4:42 I need to asynchronously work with this query object to start pulling back and awaiting as we're working with talking to this cursor
4:52 every time through the loop. So what we can do is we can do an async for. Notice the arrow went away. And now there's our objects printed back
5:01 again. Very, very cool. So the last thing to do I want to make some changes to this object.
5:08 Instead of printing it, we've decided that everyone in the US, they've got the most awesome password.
5:14 It's going to be just the letter A. Okay, the hash of your password is. We're going to update those. Now this doesn't do anything in the database.
5:23 This changes the objects in memory. But something like that will. that will actually go and push those changes back to the database.
5:35 Then down here we could just print upgraded security for all USA users. Let's go over here and first look and see that. Here's Sarah from the US
5:48 and her password hash is null. Run it again. Upgraded the security for all USA users. We refresh our results here.
6:00 Let's go to a JSON view because why wouldn't you? And then you can see when it's USA, your password hash is A. When it's USA, your password hash is A.
6:13 Same thing here. But if you live in Baden-Württemberg, to which land your password hash was not updated. That's how it works.
6:22 We go and we write our queries. The same thing would have happened if we had just used this list here that we got back in memory and looped over it
6:30 and called save on each of them. But this is a little bit better if you wanna stream the results out of the database.

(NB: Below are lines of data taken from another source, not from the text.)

(* ===== verification/TxnOk.v ===== *)
(** * TxnOk: a transaction that does not commit leaves no trace. *)
From S2P Require Import Prelude Bytes Order Uuid Value CompositeKey PkMap Codec Frame Journal Schema Catalog SecIndex Store StoreOk StoreSim Merge Ast Lexer Eval Filter TopN Plan PlanJoin Recovery Replayer RecoveryOk Select Query Commit CommitOk Exec DbExec Txn.

Section txn.
Context (pkHashSeed : Z) {J : Type} `{Journal J} (newUUID : nat -> UUID) (max : Z).
Context (stack : nat) (mapLower : bytes -> bytes) (live : tableRT -> Z).
Local Abbreviation wdb := (wdb (J := J)).
Local Abbreviation stage := (stage newUUID stack mapLower live).
Local Abbreviation tx_Exec := (tx_Exec newUUID stack mapLower live).
Local Abbreviation run_fn := (run_fn newUUID stack mapLower live).
Local Abbreviation Transaction := (Transaction pkHashSeed newUUID max stack mapLower live).

(** Tables, registry, indexes and log; the statement cache and the identifiers
    handed out are the caller's to spend. *)
Definition same_store (db db' : wdb) : Prop :=
  wd_closed db' = wd_closed db /\ wd_db db' = wd_db db /\ wd_ixs db' = wd_ixs db /\ wd_wal db' = wd_wal db.
#[local] Instance same_store_preorder : PreOrder same_store.
Proof. split; [by intros db|]. intros a b c (A1 & A2 & A3 & A4) (B1 & B2 & B3 & B4). split_and!; congruence. Qed.
Lemma prepare_keeps db sql cat : same_store db (fst (wd_prepare stack mapLower live db sql cat)).
Proof. unfold wd_prepare. destruct (prepare _ _ _ _ _ _ _) as [[pl cache]| |]; done. Qed.
(** What staging may add: statements at the end of the group, and the table. *)
Definition grows (tx tx' : Tx) : Prop := (exists ms, tx_staged tx' = tx_staged tx ++ ms) /\ (tx_err tx <> None -> tx' = tx).
#[local] Instance grows_preorder : PreOrder grows.
Proof.
  split; [intros tx; split; [exists []; by rewrite app_nil_r|done]|]. intros a b c [[ms Ha] Ea] [[ms' Hb] Eb]. split.
  - exists (ms ++ ms'). by rewrite Hb, Ha, <- app_assoc.
  - intros Hn. specialize (Ea Hn). subst b. by apply Eb.
Qed.
Lemma stage_keeps cat db tx sql args : tx_err tx = None ->
  let '(db', tx', o) := stage cat db tx sql args in same_store db db' /\ grows tx tx' /\ tx_err tx' = None.
Proof.
  intros He. pose proof (prepare_keeps db sql cat) as Hp. unfold Txn.stage. destruct (wd_prepare stack mapLower live db sql cat) as [db1 [pl|x|]]; [|by split_and!..].
  cbn [fst] in Hp. assert (G : forall r ms, grows tx (MkTx r (tx_staged tx ++ ms) (tx_err tx))) by (intros r ms; split; [by exists ms|by rewrite He]).
  assert (G0 : forall r, grows tx (MkTx r (tx_staged tx) (tx_err tx))) by (intros r; specialize (G r []); by rewrite app_nil_r in G).
  destruct (pl_st pl); try (by split_and!).
  all: destruct (pl_rt pl) as [rt|]; [|by split_and!]; cbv zeta; destruct (match tx_rt tx with None => false | Some r => _ end); [by split_and!|].
  all: destruct (toValues args ≫= _) as [vargs|x|]; [|by split_and!..]; cbn [tx_rt tx_staged tx_err].
  - destruct (stage_rows _ _ _ _ _) as [ids [ms|x|]]; (split; [destruct Hp as (? & ? & ? & ?); by split_and!|]); by split.
  - destruct (negb _); [by split_and!|]. destruct (resolvePK _ _); by split_and!.
  - destruct (negb _); [by split_and!|]. destruct (resolvePK _ _); by split_and!.
Qed.
Lemma tx_Exec_keeps cat db tx sql args :
  let '(db', tx', o) := tx_Exec cat db tx sql args in same_store db db' /\ grows tx tx' /\
    (forall e, o = Err e -> tx_err tx' = Some e) /\ (forall z, o = Ok z -> tx_err tx' = None).
Proof.
  unfold Txn.tx_Exec. destruct (tx_err tx) as [e|] eqn:He; [split_and!; [done|done|intros x [= <-]; done|done]|].
  pose proof (stage_keeps cat db tx sql args He) as S. destruct (stage cat db tx sql args) as [[db' tx'] [z|x|]]; destruct S as (S1 & [S2 _] & S3).
  - split_and!; [done|by split|done|done].
  - split_and!; [done|by split; [|by rewrite He]|intros y [= <-]; done|done].
  - split_and!; [done|by split|done|done].
Qed.
Lemma run_fn_keeps fn : forall cat db tx, let '(db', tx', o) := run_fn cat db tx fn in same_store db db' /\ grows tx tx'.
Proof.
  induction fn as [cerr|sql args k IH]; intros cat db tx; cbn [Txn.run_fn]; [by split|].
  pose proof (tx_Exec_keeps cat db tx sql args) as S. destruct (tx_Exec cat db tx sql args) as [[db1 tx1] o]. destruct S as (S1 & S2 & _).
  assert (G : forall o, let '(db', tx', o) := run_fn cat db1 tx1 (k o) in same_store db db' /\ grows tx tx').
  { intros o'. specialize (IH o' cat db1 tx1). destruct (run_fn cat db1 tx1 (k o')) as [[db' tx'] o'']. destruct IH as [I1 I2]. split; by etrans. }
  destruct o; [apply G..|by split].
Qed.
(** Once a call has failed, every later one answers its error and stages nothing. *)
Lemma poisoned_stays cat (db : wdb) tx e sql args : tx_err tx = Some e -> tx_Exec cat db tx sql args = (db, tx, Err e).
Proof. intros He. unfold Txn.tx_Exec. by rewrite He. Qed.

Lemma poison_sticks cat (db db1 : wdb) tx tx1 sql args e fn : tx_Exec cat db tx sql args = (db1, tx1, Err e) ->
  let '(_, tx', _) := run_fn cat db1 tx1 fn in tx_err tx' = Some e.
Proof.
  intros E. pose proof (tx_Exec_keeps cat db tx sql args) as S. rewrite E in S. destruct S as (_ & _ & He & _). specialize (He e eq_refl).
  pose proof (run_fn_keeps fn cat db1 tx1) as R. destruct (run_fn cat db1 tx1 fn) as [[db' tx'] o]. destruct R as [_ [_ R]]. by rewrite R by by rewrite He.
Qed.

(** C10: a transaction that does not commit leaves no trace. Staging and the
    closure's calls change no table, no registry and no log; once a call failed,
    the transaction ends with that call's error, whatever the closure does next and
    returns; an error of the closure rolls back as well, and only a clean return
    reaches the commit, with the statements in the order they were staged. *)
Theorem transaction_rolls_back between (db : wdb) fn : wd_closed db = false ->
  let '(db1, tx, o) := run_fn (wd_cat db) db tx_new fn in
  same_store db db1 /\
  (match o, tx_err tx with
   | Ok _, Some e | Ok (Some e), None => Transaction between db fn = (db1, Err e)
   | Ok None, None => Transaction between db fn = tx_commit pkHashSeed max (between db1) tx
   | _, _ => True
   end) /\
  forall (db2 db3 : wdb) tx2 tx3 sql args e rest, tx_Exec (wd_cat db) db2 tx2 sql args = (db3, tx3, Err e) ->
    let '(_, tx', _) := run_fn (wd_cat db) db3 tx3 rest in tx_err tx' = Some e.
Proof.
  intros Hc. pose proof (run_fn_keeps fn (wd_cat db) db tx_new) as S. destruct (run_fn (wd_cat db) db tx_new fn) as [[db1 tx] o] eqn:E. destruct S as [S _].
  split; [done|]. split; [|by apply poison_sticks]. unfold Txn.Transaction. rewrite Hc, E. by destruct o as [[x|]| |], (tx_err tx).
Qed.
End txn.

(** ** The users table *)
Definition users_db : wdb (J := list (Z * bytes)) := MkWdb false db0 ∅ ∅ (Some []) 0.
Definition fails_late : txn_fn :=
  fn_exec (lit "DELETE FROM users WHERE id = ?") [g_uuid zeroUUID] (fun _ => fn_exec (lit "DELETE FROM users") [] (fun _ => fn_return None)).
Lemma transaction_rolls_back_witness : exists db1, Transaction 0 (fun _ => zeroUUID) 1000 2056 id (fun _ => 1) id users_db fails_late = (db1, Err ErrTxUnsupported) /\ same_store users_db db1.
Proof.
  pose proof (transaction_rolls_back 0 (fun _ => zeroUUID) 1000 2056 id (fun _ => 1) id users_db fails_late eq_refl) as T.
  destruct (run_fn (fun _ => zeroUUID) 2056 id (fun _ => 1) (wd_cat users_db) users_db tx_new fails_late) as [[db1 tx] o] eqn:E.
  assert (Eo : match o with Ok None => true | _ => false end = true /\ tx_err tx = Some ErrTxUnsupported).
  { assert (X : (fun r : wdb (J := list (Z * bytes)) * Tx * outcome (option error) => (match snd r with Ok None => true | _ => false end, tx_err (snd (fst r))))
      (run_fn (fun _ => zeroUUID) 2056 id (fun _ => 1) (wd_cat users_db) users_db tx_new fails_late) = (true, Some ErrTxUnsupported)) by (vm_compute; reflexivity).
    rewrite E in X. cbn in X. injection X as X1 X2. by split. }
  destruct Eo as [Eo Et]. destruct o as [[x|]| |]; try discriminate Eo. rewrite Et in T. destruct T as (S & T & _). exists db1. split; [exact T|exact S].
Defined.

6:35 So you can either call one of these dot, we could do like a first or none, or we could, well, it would just give us one or none
6:44 if there was no matching ones, or we could get the whole list. Those are all directly executing. Or we could come up with the query
6:51 and then asynchronously iterate over the cursor to start processing the results. Now maybe you want to run an and type of clause here.
6:59 Maybe we could do it like, start to wrap this around so we can see a little bit better. You could do multiple finds, like so.
7:14 Just print out the names here. So here you can see Sarah is now gone and we just have Michael because Michael is the only character
7:27 that is both in the US and has the name Michael. Pretty cool, I guess if we even had a German Michael, they wouldn't show up.
7:35 We can't, it would be left out because of that clause. So this is an and, or we could do it like this, doesn't really matter. Same result.
7:43 We can either pass multiple restrictions, multiple filters to the find query, or we can have multiple find clauses pile up on the query itself.
7:54 In the end, the same thing goes over to MongoDB, so not really a big difference there. When we talked about the native query API,
8:01 we also saw that there were things like limit and skip for paging. So again, all of these things are here. So limit, let's say five, let's do paging,
8:11 let's say dot skip, three times five. What this would do is say, we're going to get the fourth page, zero-based,
8:22 fourth page of five results and just go get the next five and show them.
8:26 Now that doesn't make any sense because we only have two results, so it's going to be empty, but all those things are still available here.
8:33 Almost all the queries in native Mongo have some Python equivalent over on the side. We'll see more of them as we get into the PyPI data modeling.